## WORK REQUEST
Going through the entries, how many lines include the string "split"? Answer only with the number.

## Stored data
(** C3, as the code has it. A JSON object whose type is missing or is
    none of the four known ones causes no action and the loop reads on.
    Text that is not JSON, a JSON value that is not an object, and a
    connect request whose port [int] rejects each raise an exception
    that no clause of the loop catches: the function ends there, with
    nothing sent, and the events that follow are not read. *)
Theorem malformed_messages (st : session) (rest : list inbound) :
  (forall items,
      let ty := match assoc (str "type") items with
                | Some v => v
                | None => JStr []
                end in
      eq_str ty "message" = false -> eq_str ty "obs_connect" = false ->
      eq_str ty "voice_start" = false -> eq_str ty "voice_stop" = false ->
      turn_of st (Loaded (JDict items)) = Continue st []
      /\ loop_of st (Loaded (JDict items) :: rest) = loop_of st rest)
  /\ (let e := {| exc_class := JSONDecodeError; exc_str := [] |} in
      turn_of st Undecodable = Crashed e st
      /\ loop_of st (Undecodable :: rest) = ([], Crashed e st))
  /\ (forall data,
        (forall items, data <> JDict items) ->
        let e := {| exc_class := AttributeError; exc_str := [] |} in
        turn_of st (Loaded data) = Crashed e st
        /\ loop_of st (Loaded data :: rest) = ([], Crashed e st))
  /\ (forall data p e,
        get data (str "type") (JStr []) = Ok (JStr (str "obs_connect")) ->
        get data (str "port") (JInt 4455) = Ok p ->
        py_int p = Raise e ->
        turn_of st (Loaded data) = Crashed e st
        /\ loop_of st (Loaded data :: rest) = ([], Crashed e st)).
Proof.
  split; [| split; [| split]].
  - intros items ty H1 H2 H3 H4.
    assert (Ht : turn_of st (Loaded (JDict items)) = Continue st []).
    { unfold chat_turn, on_data. rewrite get_type_dict. cbn [bind].
      fold ty. now rewrite H1, H2, H3, H4. }
    split; [exact Ht | now apply loop_skip].
  - cbn zeta. split; [reflexivity | now apply loop_crash].
  - intros data Hnd e.
    assert (Ht : turn_of st (Loaded data) = Crashed e st).
    { destruct data; try reflexivity. now destruct (Hnd items). }
    split; [exact Ht | now apply loop_crash].
  - intros data p e Hty Hp He.
    assert (Ht : turn_of st (Loaded data) = Crashed e st).
    { unfold chat_turn, on_data. rewrite Hty. cbn [bind].
      change (eq_str (JStr (str "obs_connect")) "message") with false.
      change (eq_str (JStr (str "obs_connect")) "obs_connect") with true.
      cbv iota. rewrite Hp. cbn [bind]. rewrite He. reflexivity. }
    split; [exact Ht | now apply loop_crash].
Qed.

Lemma voice_start_turn (st : session) (data : json) :
  get data (str "type") (JStr []) = Ok (JStr (str "voice_start")) ->
  turn_of st (Loaded data) = Continue (voice_start st) [voice_status true].
Proof.
  intros H. unfold chat_turn, on_data. rewrite H. reflexivity.
Qed.

Lemma voice_stop_turn (st : session) (data : json) :
  get data (str "type") (JStr []) = Ok (JStr (str "voice_stop")) ->
  turn_of st (Loaded data) = Continue (voice_stop st) [voice_status false].
Proof.
  intros H. unfold chat_turn, on_data. rewrite H. reflexivity.
Qed.

Lemma voice_start_running (st : session) :
  listener_running (voice_start st) = true.
Proof.
  unfold voice_start. destruct (listener_running st) eqn:E; [exact E |].
  reflexivity.
Qed.

Lemma voice_start_idle (st : session) :
  listener_running st = true -> voice_start st = st.
Proof. unfold voice_start. now intros ->. Qed.

Lemma voice_stop_idle (st : session) :
  listener_running st = false -> voice_stop st = st.
Proof.
  unfold voice_stop, listener_running.
  destruct (listener st) as [l |]; [| reflexivity]. now intros ->.
Qed.

Lemma filter_stopped (l : list (Voice.VoiceListener sample)) :
  Forall (fun x => Voice._running x = false) l ->
  filter (@Voice._running sample) l = [].
Proof.
  induction 1 as [| x l Hx _ IH]; cbn; [reflexivity |]. now rewrite Hx.
Qed.

(** C9. A start request while a listener runs, and a stop request while
    none runs, leave every variable of the session as it was and are
    answered with the status [true], respectively [false]. Two start
    requests in a row are both answered with the status [true], the
    second one changes nothing, and when the listeners retired before
    are all stopped, exactly one listener runs afterwards. *)
Theorem voice_requests_idempotent (st : session) (vstart vstop : json) :
  get vstart (str "type") (JStr []) = Ok (JStr (str "voice_start")) ->
  get vstop (str "type") (JStr []) = Ok (JStr (str "voice_stop")) ->
  (listener_running st = true ->
   turn_of st (Loaded vstart) = Continue st [voice_status true])
  /\ (listener_running st = false ->
      turn_of st (Loaded vstop) = Continue st [voice_status false])
  /\ (let st1 := voice_start st in
      turn_of st (Loaded vstart) = Continue st1 [voice_status true]
      /\ turn_of st1 (Loaded vstart) = Continue st1 [voice_status true]
      /\ loop_of st [Loaded vstart; Loaded vstart]
         = ([voice_status true; voice_status true], Continue st1 [])
      /\ listener_running st1 = true
      /\ (Forall (fun l => Voice._running l = false) (retired st) ->
          running_listeners st1 = 1%nat)).
Proof.
  intros Hs He.
  split; [| split].
  - intros Hr. rewrite (voice_start_turn st vstart Hs).
    now rewrite voice_start_idle.
  - intros Hr. rewrite (voice_stop_turn st vstop He).
    now rewrite voice_stop_idle.
  - intros st1.
    assert (H1 : turn_of st (Loaded vstart) = Continue st1 [voice_status true])
      by exact (voice_start_turn st vstart Hs).
    assert (H2 : turn_of st1 (Loaded vstart) = Continue st1 [voice_status true]).
    { rewrite (voice_start_turn st1 vstart Hs).
      now rewrite (voice_start_idle st1 (voice_start_running st)). }
    split; [exact H1 |]. split; [exact H2 |].
    split; [cbn [chat_loop]; now rewrite H1, H2 |].
    split; [apply voice_start_running |].
    intros Hret. unfold st1, voice_start, running_listeners, listener_running.
    destruct (listener st) as [l |] eqn:El.
    + destruct (Voice._running l) eqn:Er.
      * rewrite El. cbn. rewrite Er, (filter_stopped _ Hret). reflexivity.
      * cbn. rewrite Er, (filter_stopped _ Hret). reflexivity.
    + cbn. now rewrite (filter_stopped _ Hret).
Qed.

Lemma wake_command_some (text command : pystr) :
  wake_command text = Some command ->
  exists pre w seps g rest,
    py_strip text = pre ++ w ++ seps ++ g ++ rest
    /\ at_word_start pre
    /\ is_wake_token w
    /\ seps <> [] /\ forallb is_sep seps = true
    /\ g <> [] /\ forallb is_dot g = true
    /\ (rest = [] \/ exists r, rest = "010"%char :: r)
    /\ command = py_strip g.
Proof.
  unfold wake_command, re_search. intros H.
  destruct (search_from _WAKE_RE None (py_strip text)) as [[g |] |] eqn:E;
    try discriminate.
  injection H as <-.
  apply search_sound in E as (pre & rest0 & Ht & Hm).
  apply wake_here_sound in Hm
    as (w & seps & g' & rest & -> & Hb & Hw & Hne & Hs & Hg & Hd & Hr & Heq).
  injection Heq as ->.
  exists pre, w, seps, g', rest.
  rewrite word_start_iff in Hb. repeat split; auto.
Qed.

## RESPONSE AREA
10